Déformation Professionnelle


Déformation professionnelle is a French phrase, meaning a tendency to look at things from the point of view of one’s own profession and forget a broader perspective. It is a pun on the expression “formation professionnelle,” meaning “professional training.” The implication is that all (or most) professional training results to some extent in a distortion of the way the professional views the world.

Sometimes it’s hard to step outside of your own mental model to achieve transformative thinking. Writers get “writer’s block,” software programmers experience “anti-pattern,” and we all find ourselves thinking “I’m in a rut” every now and then. In fact, it’s easy to get stuck in seeing the world only through the eyes of your profession: “I suppose it is tempting, if the only tool you have is a hammer, to treat everything as if it were a nail,” (Maslow, 1966). Librarians are certainly not immune to this way of thinking – even with all of the resources for inspiration at our fingertips, we fall prey to routine, to thinking about our problems from the perspective of a librarian. Stepping out of the mental models of our profession to achieve transformation and to come up with new ways to solve problems is difficult. How do we overcome these trapped ways of thinking?
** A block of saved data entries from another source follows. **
(** X9: the evaluator is called exactly when help and version are unset and
    [eval] is a non-empty string; it is then called once, with that string
    unchanged. *)
Theorem evaluator_called_iff (w : World) (cli : Cli) :
  evaluated (run w cli)
  = match eval (flags cli) with
    | Some source =>
        if negb (help (flags cli)) && negb (version (flags cli))
           && truthy (Some source)
        then [source] else []
    | None => []
    end.
Proof.
  destruct (run_path w cli)
    as [H | out H V G | e H V G | s m H V Ev T A | s e H V Ev T A
        | pre H V Out G1 | pre H V Out G1 G2 | pre H V Out G1 G2 G3
        | pre H V Out G1 G2 G3 G4 | pre H V Out G1 G2 G3 G4 G5
        | pre r H V Out Valid R | pre e H V Out Valid R];
    rewrite ?H, ?V;
    try (destruct (eval (flags cli)); reflexivity);
    try (rewrite Ev, T; reflexivity);
    (destruct (eval_output_inv _ _ _ Out)
      as [[-> Hf] | (s' & v' & -> & Ev' & T' & _)];
     [ destruct (eval (flags cli)); [rewrite Hf|]; reflexivity
     | rewrite Ev', T'; reflexivity ]).
Qed.

(** X10: [git] is run exactly when the version flag is set and the help
    flag is not, and then once. *)
Theorem git_lookup_iff_version (w : World) (cli : Cli) :
  git_lookups (run w cli)
  = if negb (help (flags cli)) && version (flags cli) then 1%nat else 0%nat.
Proof.
  destruct (run_path w cli)
    as [H | out H V G | e H V G | s m H V Ev T A | s e H V Ev T A
        | pre H V Out G1 | pre H V Out G1 G2 | pre H V Out G1 G2 G3
        | pre H V Out G1 G2 G3 G4 | pre H V Out G1 G2 G3 G4 G5
        | pre r H V Out Valid R | pre e H V Out Valid R];
    rewrite ?H, ?V; simpl; try reflexivity;
    destruct (eval_output_inv _ _ _ Out) as [[-> _] | (s' & v' & -> & _)];
    reflexivity.
Qed.



(** X12: a run that ends with code 30 reports a failure of a collaborator:
    either the evaluator answered with a message, which is the one line on
    the error stream, or the compiler was called and answered
    [{ok: false}], and the script itself wrote nothing to the error
    stream. *)
Theorem exit_30_means_reported_failure (w : World) (cli : Cli) :
  exit_code (run w cli) = Some 30 ->
  (exists source message,
     eval (flags cli) = Some source
     /\ parseAndEvalExpression w source = Returned (EvalFailed message)
     /\ stderr_lines (run w cli) = [ConsoleError [JStr message]]
     /\ requests (run w cli) = [])
  \/ (main_run w (request cli) = Returned {| ok := false |}
      /\ stderr_lines (run w cli) = []
      /\ requests (run w cli) = [request cli]).
Proof.
  destruct (run_path w cli)
    as [H | out H V G | e H V G | s m H V Ev T A | s e H V Ev T A
        | pre H V Out G1 | pre H V Out G1 G2 | pre H V Out G1 G2 G3
        | pre H V Out G1 G2 G3 G4 | pre H V Out G1 G2 G3 G4 G5
        | pre r H V Out Valid R | pre e H V Out Valid R];
    unfold exit_code; simpl; try discriminate.
  - intros _. left. exists s, m. repeat split; assumption.
  - destruct r as [[|]]; simpl; [discriminate|].
    intros _. right. split; [assumption|].
    destruct (eval_output_inv _ _ _ Out) as [[-> _] | (s' & v' & -> & _)];
      split; reflexivity.
Qed.

Lemma exit_30_means_reported_failure_witness :
  (exists source message,
     eval (flags eval_division_by_zero) = Some source
     /\ parseAndEvalExpression sample_world source = Returned (EvalFailed message)
     /\ stderr_lines (run sample_world eval_division_by_zero)
        = [ConsoleError [JStr message]]
     /\ requests (run sample_world eval_division_by_zero) = [])
  \/ (main_run sample_world (request eval_division_by_zero)
      = Returned {| ok := false |}
      /\ stderr_lines (run sample_world eval_division_by_zero) = []
      /\ requests (run sample_world eval_division_by_zero)
         = [request eval_division_by_zero]).
Proof.
  apply (exit_30_means_reported_failure sample_world eval_division_by_zero).
  reflexivity.
Defined.

(** X13: a run that ends with code 0 wrote nothing to the error stream, and
    it ended at the help flag, on the version path, at the bare-invocation
    check, or after the compiler answered [{ok: true}]. *)
Theorem exit_0_means_success (w : World) (cli : Cli) :
  exit_code (run w cli) = Some 0 ->
  stderr_lines (run w cli) = []
  /\ (help (flags cli) = true
      \/ version (flags cli) = true
      \/ bare cli = true
      \/ (requests (run w cli) = [request cli]
          /\ main_run w (request cli) = Returned {| ok := true |})).
Proof.
  destruct (run_path w cli)
    as [H | out H V G | e H V G | s m H V Ev T A | s e H V Ev T A
        | pre H V Out G1 | pre H V Out G1 G2 | pre H V Out G1 G2 G3
        | pre H V Out G1 G2 G3 G4 | pre H V Out G1 G2 G3 G4 G5
        | pre r H V Out Valid R | pre e H V Out Valid R];
    unfold exit_code; simpl; try discriminate;
    try (intros _; split; [reflexivity | tauto]).
  - intros _.
    destruct (eval_output_inv _ _ _ Out) as [[-> _] | (s' & v' & -> & _)];
      (split; [reflexivity | tauto]).
  - destruct r as [[|]]; simpl; [|discriminate].
    intros _.
    destruct (eval_output_inv _ _ _ Out) as [[-> _] | (s' & v' & -> & _)];
      (split; [reflexivity | right; right; right; split; [reflexivity | assumption]]).
Qed.

Lemma exit_0_means_success_witness :
  stderr_lines (run sample_world one_file) = []
  /\ (help (flags one_file) = true
      \/ version (flags one_file) = true
      \/ bare one_file = true
      \/ (requests (run sample_world one_file) = [request one_file]
          /\ main_run sample_world (request one_file) = Returned {| ok := true |})).
Proof.
  apply (exit_0_means_success sample_world one_file). reflexivity.
Defined.

(** X14: the script writes at most one line to the error stream in a
    run. *)
Theorem at_most_one_stderr_line (w : World) (cli : Cli) :
  (length (stderr_lines (run w cli)) <= 1)%nat.
Proof.
  destruct (run_path w cli)
    as [H | out H V G | e H V G | s m H V Ev T A | s e H V Ev T A
        | pre H V Out G1 | pre H V Out G1 G2 | pre H V Out G1 G2 G3
        | pre H V Out G1 G2 G3 G4 | pre H V Out G1 G2 G3 G4 G5
        | pre r H V Out Valid R | pre e H V Out Valid R];
    simpl; try lia;
    destruct (eval_output_inv _ _ _ Out) as [[-> _] | (s' & v' & -> & _)];
    simpl; lia.
Qed.

(** X15: a config and no positional argument, with at most one mode flag
    (help and version unset, the eval branch passed), always reaches the
    compiler, once, whatever the project names and the quiet flag are. The
    config is tested against [undefined], not for truthiness, so this holds
    for the empty path too. *)
Theorem config_alone_builds (w : World) (cli : Cli) (pre : list event) (configFile : string) :
  help (flags cli) = false ->
  version (flags cli) = false ->
  eval_output w cli = Some pre ->
  config (flags cli) = Some configFile ->
  input cli = [] ->
  (numOfCompilationModeFlagsSet cli <= 1)%nat ->
  requests (run w cli)
  = [ {| fileName := None; configPath := Some configFile;
         projectNames := projects (flags cli); mode := resolved_mode cli;
         suppressLog := quiet (flags cli) |} ]
  /\ forall message, reports message (run w cli) = false.
Proof.
  intros H V Out C I N.
  assert (Hvalid : validation_passed cli = true).
  { revert C I N. unfold validation_passed. open_cli cli. intros -> -> N.
    destruct ck, fn, wd; simpl in *; solve [reflexivity | lia]. }
  destruct (backend_cases w cli pre H V Out Hvalid)
    as [(r & _ & ->) | (e & _ & ->)];
    unfold request; rewrite C, I;
    destruct (eval_output_inv _ _ _ Out) as [[-> _] | (s & v & -> & _)];
    split; reflexivity.
Qed.

Lemma config_alone_builds_witness :
  requests (run failing_world empty_config_check)
  = [ {| fileName := None; configPath := Some EmptyString;
         projectNames := ["core"]; mode := Some checkOnly;
         suppressLog := true |} ].
Proof.
  apply (config_alone_builds failing_world empty_config_check [] EmptyString);
    solve [reflexivity | cbv; lia].
Defined.



(** X17: the help text is rendered at most once and is the last thing a run
    does: a run that renders it ends there, with code 0 or 2, and has not
    called the compiler. *)
Theorem help_text_ends_the_run (w : World) (cli : Cli) :
  In HelpText (trace (run w cli)) ->
  (exists pre, trace (run w cli) = (pre ++ [HelpText])%list
               /\ ~ In HelpText pre)
  /\ (exit_code (run w cli) = Some 0 \/ exit_code (run w cli) = Some 2)
  /\ requests (run w cli) = [].
Proof.
  assert (Hne : forall m, usage_error m <> HelpText) by discriminate.
  destruct (run_path w cli)
    as [H | out H V G | e H V G | s m H V Ev T A | s e H V Ev T A
        | pre H V Out G1 | pre H V Out G1 G2 | pre H V Out G1 G2 G3
        | pre H V Out G1 G2 G3 G4 | pre H V Out G1 G2 G3 G4 G5
        | pre r H V Out Valid R | pre e H V Out Valid R];
    unfold exit_code; simpl;
    try (destruct (eval_output_inv _ _ _ Out) as [[-> _] | (s' & v' & -> & _)]);
    simpl; intros Hin;
    try (exfalso; intuition discriminate);
    (split; [|split; [auto | reflexivity]]).
  - exists []; split; [reflexivity | simpl; tauto].
  - eexists [_]; split; [reflexivity | simpl; intuition discriminate].
  - eexists [_; _; _]; split; [reflexivity | simpl; intuition discriminate].
  - eexists [_]; split; [reflexivity | simpl; intuition discriminate].
  - eexists [_; _; _]; split; [reflexivity | simpl; intuition discriminate].
  - eexists [_]; split; [reflexivity | simpl; intuition discriminate].
  - eexists [_; _; _]; split; [reflexivity | simpl; intuition discriminate].
  - eexists [_]; split; [reflexivity | simpl; intuition discriminate].
  - eexists [_; _; _]; split; [reflexivity | simpl; intuition discriminate].
  - exists []; split; [reflexivity | simpl; tauto].
  - eexists [_; _]; split; [reflexivity | simpl; intuition discriminate].
Qed.

Lemma help_text_ends_the_run_witness :
  exit_code (run sample_world check_alone) = Some 0
  \/ exit_code (run sample_world check_alone) = Some 2.
Proof.
  apply (help_text_ends_the_run sample_world check_alone).
  simpl. right. left. reflexivity.
Defined.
A great way to revitalize is to try new things such as attending conferences outside of your own discipline or comfort zone. I was a virtual attendee of a conference that is completely outside of my comfort zone: the 8th Annual Blender Conference held in Amsterdam (Oct 23-25, 2009). Blender itself is a collection of open source software tools for 3D application development. How did I hear about this conference? My neighbor happens to be the proud father of one of the presenters who was attending his first professional conference, delivering his first conference presentation and making his first trip overseas. He did a pretty good job (click on the presentation by Wray Bowling about digital puppetry). The sessions were streamed live and have also been posted online for asynchronous viewing.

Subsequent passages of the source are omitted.